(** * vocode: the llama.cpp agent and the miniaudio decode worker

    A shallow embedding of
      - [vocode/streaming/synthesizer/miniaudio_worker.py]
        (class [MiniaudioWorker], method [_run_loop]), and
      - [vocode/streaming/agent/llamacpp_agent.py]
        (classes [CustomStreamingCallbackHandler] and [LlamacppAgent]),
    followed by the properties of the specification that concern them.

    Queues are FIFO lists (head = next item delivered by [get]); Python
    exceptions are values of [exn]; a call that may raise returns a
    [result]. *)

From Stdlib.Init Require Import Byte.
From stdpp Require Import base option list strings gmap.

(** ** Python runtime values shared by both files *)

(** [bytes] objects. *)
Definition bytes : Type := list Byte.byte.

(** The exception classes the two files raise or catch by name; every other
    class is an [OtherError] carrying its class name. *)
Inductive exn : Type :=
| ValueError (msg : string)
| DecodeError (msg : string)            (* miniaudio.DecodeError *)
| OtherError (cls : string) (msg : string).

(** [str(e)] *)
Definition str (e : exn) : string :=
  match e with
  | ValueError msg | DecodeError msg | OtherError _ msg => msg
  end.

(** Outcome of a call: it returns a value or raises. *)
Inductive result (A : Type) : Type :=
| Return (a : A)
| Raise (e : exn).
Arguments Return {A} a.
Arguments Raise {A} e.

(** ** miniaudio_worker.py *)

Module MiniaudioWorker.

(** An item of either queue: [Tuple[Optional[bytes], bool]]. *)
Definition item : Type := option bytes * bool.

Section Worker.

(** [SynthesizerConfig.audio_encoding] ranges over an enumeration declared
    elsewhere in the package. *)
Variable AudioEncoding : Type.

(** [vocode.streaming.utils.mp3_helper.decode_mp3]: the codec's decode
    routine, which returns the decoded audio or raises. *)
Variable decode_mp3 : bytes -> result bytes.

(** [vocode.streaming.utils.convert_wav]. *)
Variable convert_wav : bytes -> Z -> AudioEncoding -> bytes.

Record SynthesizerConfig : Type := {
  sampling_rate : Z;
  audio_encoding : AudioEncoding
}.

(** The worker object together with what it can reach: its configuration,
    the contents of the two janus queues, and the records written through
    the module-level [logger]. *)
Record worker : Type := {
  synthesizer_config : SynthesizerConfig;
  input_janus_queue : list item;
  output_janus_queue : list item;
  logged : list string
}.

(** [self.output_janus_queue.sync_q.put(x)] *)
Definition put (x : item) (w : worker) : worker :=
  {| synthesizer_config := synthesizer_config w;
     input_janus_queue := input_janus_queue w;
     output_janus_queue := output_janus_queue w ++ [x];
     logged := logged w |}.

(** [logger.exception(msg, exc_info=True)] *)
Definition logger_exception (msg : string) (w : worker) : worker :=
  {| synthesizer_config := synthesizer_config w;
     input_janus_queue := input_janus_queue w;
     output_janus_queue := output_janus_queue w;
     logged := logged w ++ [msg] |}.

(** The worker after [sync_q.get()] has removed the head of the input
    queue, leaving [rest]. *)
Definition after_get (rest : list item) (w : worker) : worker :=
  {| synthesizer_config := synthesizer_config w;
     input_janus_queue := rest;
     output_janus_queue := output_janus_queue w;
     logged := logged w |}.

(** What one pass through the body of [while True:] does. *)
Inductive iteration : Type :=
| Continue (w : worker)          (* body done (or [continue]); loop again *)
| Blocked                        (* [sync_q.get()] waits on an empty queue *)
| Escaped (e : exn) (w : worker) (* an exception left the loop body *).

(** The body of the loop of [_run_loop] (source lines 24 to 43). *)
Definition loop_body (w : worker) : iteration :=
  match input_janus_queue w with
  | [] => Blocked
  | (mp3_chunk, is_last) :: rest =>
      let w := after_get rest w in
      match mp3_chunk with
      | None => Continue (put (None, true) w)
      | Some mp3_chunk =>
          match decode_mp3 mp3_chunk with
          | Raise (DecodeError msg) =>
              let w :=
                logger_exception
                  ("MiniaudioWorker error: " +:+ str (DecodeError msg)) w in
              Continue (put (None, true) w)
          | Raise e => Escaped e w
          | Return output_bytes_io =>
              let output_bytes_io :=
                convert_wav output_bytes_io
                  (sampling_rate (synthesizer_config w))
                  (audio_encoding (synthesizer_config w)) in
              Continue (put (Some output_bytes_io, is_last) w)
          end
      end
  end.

+ + + + +

The data above should be duplicated exactly and completely.

▶ [OUTPUT BELOW]
(** * vocode: the llama.cpp agent and the miniaudio decode worker

    A shallow embedding of
      - [vocode/streaming/synthesizer/miniaudio_worker.py]
        (class [MiniaudioWorker], method [_run_loop]), and
      - [vocode/streaming/agent/llamacpp_agent.py]
        (classes [CustomStreamingCallbackHandler] and [LlamacppAgent]),
    followed by the properties of the specification that concern them.

    Queues are FIFO lists (head = next item delivered by [get]); Python
    exceptions are values of [exn]; a call that may raise returns a
    [result]. *)

From Stdlib.Init Require Import Byte.
From stdpp Require Import base option list strings gmap.

(** ** Python runtime values shared by both files *)

(** [bytes] objects. *)
Definition bytes : Type := list Byte.byte.

(** The exception classes the two files raise or catch by name; every other
    class is an [OtherError] carrying its class name. *)
Inductive exn : Type :=
| ValueError (msg : string)
| DecodeError (msg : string)            (* miniaudio.DecodeError *)
| OtherError (cls : string) (msg : string).

(** [str(e)] *)
Definition str (e : exn) : string :=
  match e with
  | ValueError msg | DecodeError msg | OtherError _ msg => msg
  end.

(** Outcome of a call: it returns a value or raises. *)
Inductive result (A : Type) : Type :=
| Return (a : A)
| Raise (e : exn).
Arguments Return {A} a.
Arguments Raise {A} e.

(** ** miniaudio_worker.py *)

Module MiniaudioWorker.

(** An item of either queue: [Tuple[Optional[bytes], bool]]. *)
Definition item : Type := option bytes * bool.

Section Worker.

(** [SynthesizerConfig.audio_encoding] ranges over an enumeration declared
    elsewhere in the package. *)
Variable AudioEncoding : Type.

(** [vocode.streaming.utils.mp3_helper.decode_mp3]: the codec's decode
    routine, which returns the decoded audio or raises. *)
Variable decode_mp3 : bytes -> result bytes.

(** [vocode.streaming.utils.convert_wav]. *)
Variable convert_wav : bytes -> Z -> AudioEncoding -> bytes.

Record SynthesizerConfig : Type := {
  sampling_rate : Z;
  audio_encoding : AudioEncoding
}.

(** The worker object together with what it can reach: its configuration,
    the contents of the two janus queues, and the records written through
    the module-level [logger]. *)
Record worker : Type := {
  synthesizer_config : SynthesizerConfig;
  input_janus_queue : list item;
  output_janus_queue : list item;
  logged : list string
}.

(** [self.output_janus_queue.sync_q.put(x)] *)
Definition put (x : item) (w : worker) : worker :=
  {| synthesizer_config := synthesizer_config w;
     input_janus_queue := input_janus_queue w;
     output_janus_queue := output_janus_queue w ++ [x];
     logged := logged w |}.

(** [logger.exception(msg, exc_info=True)] *)
Definition logger_exception (msg : string) (w : worker) : worker :=
  {| synthesizer_config := synthesizer_config w;
     input_janus_queue := input_janus_queue w;
     output_janus_queue := output_janus_queue w;
     logged := logged w ++ [msg] |}.

(** The worker after [sync_q.get()] has removed the head of the input
    queue, leaving [rest]. *)
Definition after_get (rest : list item) (w : worker) : worker :=
  {| synthesizer_config := synthesizer_config w;
     input_janus_queue := rest;
     output_janus_queue := output_janus_queue w;
     logged := logged w |}.

(** What one pass through the body of [while True:] does. *)
Inductive iteration : Type :=
| Continue (w : worker)          (* body done (or [continue]); loop again *)
| Blocked                        (* [sync_q.get()] waits on an empty queue *)
| Escaped (e : exn) (w : worker) (* an exception left the loop body *).

(** The body of the loop of [_run_loop] (source lines 24 to 43). *)
Definition loop_body (w : worker) : iteration :=
  match input_janus_queue w with
  | [] => Blocked
  | (mp3_chunk, is_last) :: rest =>
      let w := after_get rest w in
      match mp3_chunk with
      | None => Continue (put (None, true) w)
      | Some mp3_chunk =>
          match decode_mp3 mp3_chunk with
          | Raise (DecodeError msg) =>
              let w :=
                logger_exception
                  ("MiniaudioWorker error: " +:+ str (DecodeError msg)) w in
              Continue (put (None, true) w)
          | Raise e => Escaped e w
          | Return output_bytes_io =>
              let output_bytes_io :=
                convert_wav output_bytes_io
                  (sampling_rate (synthesizer_config w))
                  (audio_encoding (synthesizer_config w)) in
              Continue (put (Some output_bytes_io, is_last) w)
          end
      end
  end.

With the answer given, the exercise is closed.